- Data provided
(** A desktop without dialog tools. *)
Definition bare_desktop : Desktop :=
  {| platform := "linux";
     which := fun _ => false;
     home := "/home/u";
     run_tool := fun _ => (1%Z, "");
     getmtime := fun _ => None;
     getsize := fun _ => None |}.

End WindowScenarios.

(** ** A desktop with a dialog tool *)

Module DesktopScenarios.
Import Gui.

(** A Linux desktop where [zenity] is installed and the user picks
    [/home/u/out]. *)
Definition zenity_desktop : Desktop :=
  {| platform := "linux";
     which := fun tool => String.eqb tool "zenity";
     home := "/home/u";
     run_tool := fun _ => (0%Z, "/home/u/out" ++ String "010" "")%string;
     getmtime := fun _ => None;
     getsize := fun _ => None |}.

End DesktopScenarios.

(** * Properties *)

(** ** The Python layer on known values *)

Module ModelChecks.
Import PyStr.

Example strip_both_ends : strip "  00:01:40.00 " = "00:01:40.00".
Proof. reflexivity. Qed.

Example split_time : split ":" "00:01:40.00" = ["00"; "01"; "40.00"].
Proof. reflexivity. Qed.

Example split_marker :
  split "Duration:" "  Duration: 00:01:40.00, start: 0.0"
  = ["  "; " 00:01:40.00, start: 0.0"].
Proof. reflexivity. Qed.

Example split_trailing_separator : split ":" "a:" = ["a"; ""].
Proof. reflexivity. Qed.

Example contains_marker : contains "time=" "frame=  10 time=00:00:01.00" = true.
Proof. reflexivity. Qed.

(** The literal [0.01] is [0x1.47ae147ae147bp-7]. *)
Example literal_0_01 :
  PyFloat.lit_0_01 = S754_finite false 5764607523034235 (-59).
Proof. vm_compute. reflexivity. Qed.

(** [float("0.1")] is [0x1.999999999999ap-4]. *)
Example float_of_tenth :
  PyFloat.of_string "0.1" = Some (S754_finite false 7205759403792794 (-56)).
Proof. vm_compute. reflexivity. Qed.

Example float_of_grouped_digits :
  PyFloat.of_string " 1_0.5e1 " = Some (PyFloat.of_Z 105).
Proof. vm_compute. reflexivity. Qed.

Example float_accepts :
  map PyFloat.of_string ["1."; ".5"; "-inf"; "Infinity"; "nAn"; "1e400"; "1e-400"]
  = [Some (PyFloat.of_Z 1); Some (S754_finite false 4503599627370496 (-53));
     Some (S754_infinity true); Some (S754_infinity false); Some S754_nan;
     Some (S754_infinity false); Some (S754_zero false)].
Proof. vm_compute. reflexivity. Qed.

Example float_rejects :
  map PyFloat.of_string
    [""; "."; "N/A"; "fast"; "1__0"; "1_"; "_1"; "1e"; "1 e5"; "+-1"; "1._5";
     "0x10"; "1:30"]
  = [None; None; None; None; None; None; None; None; None; None; None; None;
     None].
Proof. vm_compute. reflexivity. Qed.

(** Three decimals of the exact value, ties to even: 1.0005 and 0.0625 go
    down, a large float prints all its digits. *)
Example format_three_decimals :
  map (fun s => option_map PyFloat.format_3f (PyFloat.of_string s))
    ["0.01"; "1.0005"; "2.5"; "0.0625"; "1234567.8915"; "-0.0001"; "1e22";
     "0.9996"; "nan"; "-inf"]
  = [Some "0.010"; Some "1.000"; Some "2.500"; Some "0.062";
     Some "1234567.891"; Some "-0.000"; Some "10000000000000000000000.000";
     Some "1.000"; Some "nan"; Some "-inf"].
Proof. vm_compute. reflexivity. Qed.

Example path_functions :
  (PyPath.basename "/videos/a.b.mkv", PyPath.splitext_root "a.b.mkv",
   PyPath.splitext_root ".hidden", PyPath.join "/out" "clip.mp4",
   PyPath.join "/out/" "clip.mp4", PyPath.join "/out" "/abs.mp4")
  = ("a.b.mkv", "a.b", ".hidden", "/out/clip.mp4", "/out/clip.mp4", "/abs.mp4").
Proof. reflexivity. Qed.

Example quote_words :
  map PyPath.quote ["ffmpeg"; "a b.mkv"; ""; "/out/clip.mp4"]
  = ["ffmpeg"; "'a b.mkv'"; "''"; "/out/clip.mp4"].
Proof. reflexivity. Qed.

(** [_parse_time_to_seconds]: clock times, bare seconds, the empty string,
    and strings [float] rejects. *)
Example parse_times :
  map Tracker._parse_time_to_seconds
    ["00:01:40.00"; "1:40"; "12.5"; ""; "1:2:3:4"; "N/A"]
  = [Some (Some (PyFloat.of_Z 100)); Some (Some (PyFloat.of_Z 100));
     Some (PyFloat.of_string "12.5"); Some None; None; None].
Proof. vm_compute. reflexivity. Qed.

End ModelChecks.

(** ** Comparison of floats *)

Module FloatFacts.
Import PyFloat.

Lemma SFcompare_antisym (x y : float) :
  SFcompare y x = option_map CompOpp (SFcompare x y).
Proof.
  destruct x as [sx|sx| |sx mx ex], y as [sy|sy| |sy my ey]; simpl;
    try reflexivity;
    try (destruct sx; reflexivity);
    try (destruct sy; reflexivity);
    try (destruct sx, sy; reflexivity).
  destruct sx, sy; simpl; try reflexivity;
    rewrite (Z.compare_antisym ex ey);
    destruct (ex ?= ey)%Z; simpl; try reflexivity;
    rewrite (Pos.compare_cont_antisym mx my Eq); simpl;
    try rewrite CompOpp_involutive; reflexivity.
Qed.

(** [e <= s] excludes [e > s]. *)
Lemma leb_not_gtb (e s : float) : leb e s = true -> gtb e s = false.
Proof.
  unfold leb, gtb, ltb, SFleb, SFltb.
  rewrite (SFcompare_antisym e s).
  destruct (SFcompare e s) as [[ | | ]|]; simpl; congruence.
Qed.

(** [e > s] excludes [e <= s]. *)
Lemma gtb_not_leb (e s : float) : gtb e s = true -> leb e s = false.
Proof.
  intros H. destruct (leb e s) eqn:E; [|reflexivity].
  apply leb_not_gtb in E. congruence.
Qed.

End FloatFacts.

(** ** The command planner *)

Module PlannerFacts.
Import PyStr Engine PlannerSpec Scenarios.

(** *** The code against the specification *)

Lemma codec_nonempty (h : Host) (path c : string) :
  _get_video_codec h path = Some c -> is_empty c = false.
Proof.
  unfold _get_video_codec.
  destruct (ffprobe_codec h path) as [out|]; [|discriminate].
  destruct (is_empty (strip out)) eqn:E; [discriminate|].
  intros H. injection H as <-. exact E.
Qed.
Definition fromUncompressedHex (xyhex : string) : result point :=
  match Hex.to_Z (String.substring 0 64 xyhex), Hex.to_Z (String.substring 64 64 xyhex) with
  | Some x, Some y => assertValidity x y
  | _, _ => Throw (NobleError "Invalid byte sequence")
  end.

Definition fromHex (hex : string) : result point :=
  let len := String.length hex in
  if negb (Hex.all_hex hex) || Nat.odd len
  then Throw (NobleError "Invalid byte sequence")
  else if (len =? 64)%nat then fromCompressedHex false hex
  else if (len =? 66)%nat && Hex.starts_with "02" hex
       then fromCompressedHex false (Hex.slice 2 hex)
  else if (len =? 66)%nat && Hex.starts_with "03" hex
       then fromCompressedHex true (Hex.slice 2 hex)
  else if (len =? 130)%nat && Hex.starts_with "04" hex
       then fromUncompressedHex (Hex.slice 2 hex)
  else Throw (NobleError "Point.fromHex: received invalid point").

Definition normalizePrivateKey (key : string) : result Z :=
  if negb (String.length key =? 64)%nat
  then Throw (NobleError "Expected 32 bytes of private key")
  else match Hex.to_Z key with
       | None => Throw (NobleError "Cannot convert to a BigInt")
       | Some k =>
         if isWithinCurveOrder k then Ok k
         else Throw (NobleError "Expected private key: 0 < key < n")
       end.

(** [Point.multiply]: the scalar must lie strictly between 0 and the
    group order. *)
Definition multiply (Q : point) (scalar : Z) : result point :=
  if isWithinCurveOrder scalar then Ok (Curve.mul scalar Q)
  else Throw (NobleError "Expected valid private scalar: 0 < scalar < curve.n").

Definition isPub (item : string) : bool :=
  let len := String.length item in (len =? 66)%nat || (len =? 130)%nat.

Definition getSharedSecret (privateA publicB : string) (isCompressed : bool)
  : result (list byte) :=
  if isPub privateA
  then Throw (NobleError "getSharedSecret: first arg must be private key")
  else if negb (isPub publicB)
  then Throw (NobleError "getSharedSecret: second arg must be public key")
  else
    let* B := fromHex publicB in
    let* a := normalizePrivateKey privateA in
    let* S := multiply B a in
    Ok (toRawBytes S isCompressed).

Definition getPublicKey (privateKey : string) (isCompressed : bool)
  : result (list byte) :=
  let* k := normalizePrivateKey privateKey in
  let* Q := multiply G k in
  Ok (toRawBytes Q isCompressed).

End Noble.

(** * The [ethers] helpers the harness imports *)

Module Ethers.
Local Open Scope string_scope.
Local Open Scope Z_scope.

(** [isHexString(value)]: [/^0x[0-9A-Fa-f]*$/]. *)
Definition isHexString (value : string) : bool :=
  Hex.starts_with "0x" value && Hex.all_hex (Hex.slice 2 value).

(** [arrayify] of a hexadecimal string: an even number of digits. *)
Definition arrayify (data : string) : result (list byte) :=
  if isHexString data then
    match Hex.to_bytes (Hex.slice 2 data) with
    | Some bs => Ok bs
    | None => Throw (EthersError "hex data is odd-length")
    end
  else Throw (EthersError "invalid arrayify value").

Definition hexlify (bs : list byte) : string := "0x" ++ Hex.of_bytes bs.

Definition sha256 (data : string) : result string :=
  let* bs := arrayify data in Ok (hexlify (Sha256.digest bs)).

Definition keccak256 (data : string) : result string :=
  let* bs := arrayify data in Ok (hexlify (Keccak.digest bs)).

Fixpoint all_decimal (s : string) : bool :=
  match s with
  | EmptyString => true
  | String c r =>
    let k := Z.of_N (N_of_ascii c) in (48 <=? k) && (k <=? 57) && all_decimal r
  end.

Fixpoint decimal_acc (acc : Z) (s : string) : Z :=
  match s with
  | EmptyString => acc
  | String c r => decimal_acc (10 * acc + (Z.of_N (N_of_ascii c) - 48)) r
  end.

Definition nonempty (s : string) : bool :=
  match s with EmptyString => false | _ => true end.

(** [BigNumber.from] of a string: [/^-?0x[0-9a-f]+$/i], then
    [/^-?[0-9]+$/]; anything else is not a BigNumber string. *)
Definition BigNumber_from (value : string) : result Z :=
  let neg := Hex.starts_with "-" value in
  let body := if neg then Hex.slice 1 value else value in
  let sign := fun z : Z => if neg then - z else z in
  if (Hex.starts_with "0x" body || Hex.starts_with "0X" body)
     && nonempty (Hex.slice 2 body) && Hex.all_hex (Hex.slice 2 body)
  then match Hex.to_Z (Hex.slice 2 body) with
       | Some z => Ok (sign z)
       | None => Throw (EthersError "invalid BigNumber string")
       end
  else if nonempty body && all_decimal body
  then Ok (sign (decimal_acc 0 body))
  else Throw (EthersError "invalid BigNumber string").

(** [a.xor(other)]: both operands must be non-negative. *)
Definition BigNumber_xor (a : Z) (other : string) : result Z :=
  let* o := BigNumber_from other in
  if (a <? 0) || (o <? 0)
  then Throw (EthersError "unbound-bitwise-result")
  else Ok (Z.lxor a o).

(** [toHexString]: an even number of digits, no other padding. *)
Definition BigNumber_toHexString (z : Z) : string :=
  if z <? 0
  then "-0x" ++ Hex.of_Z (2 * Nat.div2 (S (Hex.digits (- z)))) (- z)
  else "0x" ++ Hex.of_Z (2 * Nat.div2 (S (Hex.digits z))) z.

Fixpoint zeros (k : nat) : string :=
  match k with
  | O => ""
  | S j => String "0" (zeros j)
  end.

(** [hexZeroPad(value, length)] of a hexadecimal string. *)
Definition hexZeroPad (value : string) (length : nat) : result string :=
  if negb (isHexString value) then Throw (EthersError "invalid hex string")
  else if (2 * length + 2 <? String.length value)%nat
  then Throw (EthersError "value out of range")
  else Ok ("0x" ++ zeros (2 * length + 2 - String.length value) ++ Hex.slice 2 value).

End Ethers.

(** The 32-byte hexadecimal string of a number below [2^256], with its
    [0x] prefix: the form of private keys, random numbers, ciphertexts
    and shared secrets. *)
Definition hex32 (z : Z) : string := ("0x" ++ Hex.of_Z 64 z)%string.

(** The 32 bytes of a number below [2^256], most significant first. *)
Definition bytes32 (z : Z) : list byte :=
  match Hex.to_bytes (Hex.of_Z 64 z) with
  | Some bs => bs
  | None => []
  end.

(** The SHA-256 hash of the 32-byte x-coordinate of a point, as a
    hexadecimal string. *)
Definition hashOfX (S : Secp256k1.point) : string :=
  Ethers.hexlify (Sha256.digest (bytes32 (Noble.px S))).

(** The SHA-256 hash of both 32-byte coordinates of a point, the payload
    of its uncompressed encoding. *)
Definition hashOfXY (S : Secp256k1.point) : string :=
  Ethers.hexlify (Sha256.digest (bytes32 (Noble.px S) ++ bytes32 (Noble.py S))).

(** * Calls with a log

    Where a claim is about which external calls a function makes, the
    function is embedded with the log of those calls, in order. *)

Definition logged (E A : Type) : Type := (list E * result A)%type.

Definition lthrow {E A : Type} (e : error) : logged E A := ([], Throw e).

Definition lcall {E A : Type} (ev : E) (r : result A) : logged E A := ([ev], r).

Definition lbind {E A B : Type} (m : logged E A) (k : A -> logged E B) : logged E B :=
  match m with
  | (l, Ok a) => let (l', r) := k a in (l ++ l', r)
  | (l, Throw e) => (l, Throw e)
  end.

(** * The protocol library's helpers ([src/utils/utils])

    The harness imports [lengths], [assertValidPoint] and
    [assertValidPrivateKey] from a module that is not among the sources. *)

Module Utils.
Import Secp256k1.
Local Open Scope string_scope.
Local Open Scope Z_scope.

Record Lengths : Type := { privateKey : nat; publicKey : nat }.

(** Modelled from the spec: the [lengths] table of the missing utils
    module.  A private key is a 32-byte scalar in hexadecimal with the
    [0x] prefix; the public key handed to the shared-secret deriver is
    the uncompressed point, [0x04] followed by both 32-byte coordinates. *)
Definition lengths : Lengths := {| privateKey := 66; publicKey := 132 |}.

(** Modelled from the spec: [assertValidPoint] of the missing utils
    module, the specification's [validatePublicKeyPoint]: "fails with
    PointNotOnCurve unless p decodes to exact coordinate byte lengths and
    satisfies the curve equation". *)
Definition assertValidPoint (point : string) : result unit :=
  if Ethers.isHexString point && (String.length point =? 132)%nat
     && Hex.starts_with "0x04" point
  then
    match Hex.to_Z (String.substring 4 64 point), Hex.to_Z (String.substring 68 64 point) with
    | Some x, Some y =>
      if Zmod.eqb (Zmod.mul (fe y) (fe y)) (Noble.weierstrass (fe x))
      then Ok tt else Throw PointNotOnCurve
    | _, _ => Throw PointNotOnCurve
    end
  else Throw PointNotOnCurve.

(** Modelled from the spec: [assertValidPrivateKey] of the missing utils
    module, the specification's [validatePrivateKey]: "fails with
    InvalidPrivateKey unless k is exactly the fixed scalar byte length,
    hex-encoded, and numerically within (0, order)". *)
Definition assertValidPrivateKey (key : string) : result unit :=
  if Ethers.isHexString key && (String.length key =? 66)%nat
  then
    match Hex.to_Z (Hex.slice 2 key) with
    | Some k => if (0 <? k) && (k <? n) then Ok tt else Throw InvalidPrivateKey
    | None => Throw InvalidPrivateKey
    end
  else Throw InvalidPrivateKey.

End Utils.

(** * The protocol library's [KeyPair] class ([src/classes/KeyPair])

    The class is not among the sources; the harness uses its
    constructor, [getUncompressedFromX], [mulPublicKey] and [address]. *)

Module KeyPair.
Import Secp256k1.
Local Open Scope string_scope.
Local Open Scope Z_scope.

(** Modelled from the spec: the data model's KeyPair, "holds at most one
    of {PrivateKey, PublicKey} ... plus the derived PublicKey (computed
    from PrivateKey when present)".  The public key is kept uncompressed,
    with the [0x] prefix. *)
Record t : Type := { privateKeyHex : option string; publicKeyHex : option string }.

Definition uncompressed (Q : point) : string := "0x" ++ Noble.toHex Q false.

(** Modelled from the spec: the constructor of the missing class.  A key
    of the private-key length is validated as a private key and its public
    key derived; any other key is a public key, compressed (33 bytes) or
    uncompressed (65 bytes), which must be a point of the curve; "any
    other length is rejected before cryptographic work begins". *)
Definition new (key : string) : result t :=
  if (String.length key =? Utils.privateKey Utils.lengths)%nat then
    Utils.assertValidPrivateKey key ;;
    let* pub := Noble.getPublicKey (Hex.slice 2 key) false in
    Ok {| privateKeyHex := Some key;
          publicKeyHex := Some ("0x" ++ Noble.bytesToHex pub) |}
  else if (String.length key =? 132)%nat then
    Utils.assertValidPoint key ;;
    Ok {| privateKeyHex := None; publicKeyHex := Some key |}
  else if (String.length key =? 68)%nat && Ethers.isHexString key then
    match Noble.fromHex (Hex.slice 2 key) with
    | Ok Q => Ok {| privateKeyHex := None; publicKeyHex := Some (uncompressed Q) |}
    | Throw _ => Throw PointNotOnCurve
    end
  else Throw InvalidPublicKey.

(** Modelled from the spec: [getUncompressedFromX] of the missing class,
    the specification's [recoverUncompressedFromX]: "solves for both
    candidate y values, selects the even-y candidate by convention ... and
    returns the uncompressed point.  Fails with PointRecoveryFailed if no
    valid y exists for that x". *)
Definition getUncompressedFromX (pkx : string) : result string :=
  if Ethers.isHexString pkx then
    match Hex.to_Z (Hex.slice 2 pkx) with
    | Some x =>
      if x <? P then
        let y := Noble.sqrtMod (Noble.weierstrass (fe x)) in
        if Zmod.eqb (Zmod.mul y y) (Noble.weierstrass (fe x)) then
          let y' := Zmod.opp y in
          let even_y := if Z.even (Zmod.to_Z y) then y else y' in
          Ok (uncompressed (Curve.Aff (fe x) even_y))
        else Throw PointRecoveryFailed
      else Throw PointRecoveryFailed
    | None => Throw PointRecoveryFailed
    end
  else Throw PointRecoveryFailed.

(** The point a held public key denotes. *)
Definition publicPoint (kp : t) : result point :=
  match publicKeyHex kp with
  | None => Throw MissingPublicKey
  | Some pub =>
    match Hex.to_Z (String.substring 4 64 pub), Hex.to_Z (String.substring 68 64 pub) with
    | Some x, Some y => Ok (Curve.Aff (fe x) (fe y))
    | _, _ => Throw MissingPublicKey
    end
  end.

- Task
Within the listing above, find every line containing the string "getUncompressedFromX" and return it.

- Written solution
    constructor, [getUncompressedFromX], [mulPublicKey] and [address]. *)
(** Modelled from the spec: [getUncompressedFromX] of the missing class,
Definition getUncompressedFromX (pkx : string) : result string :=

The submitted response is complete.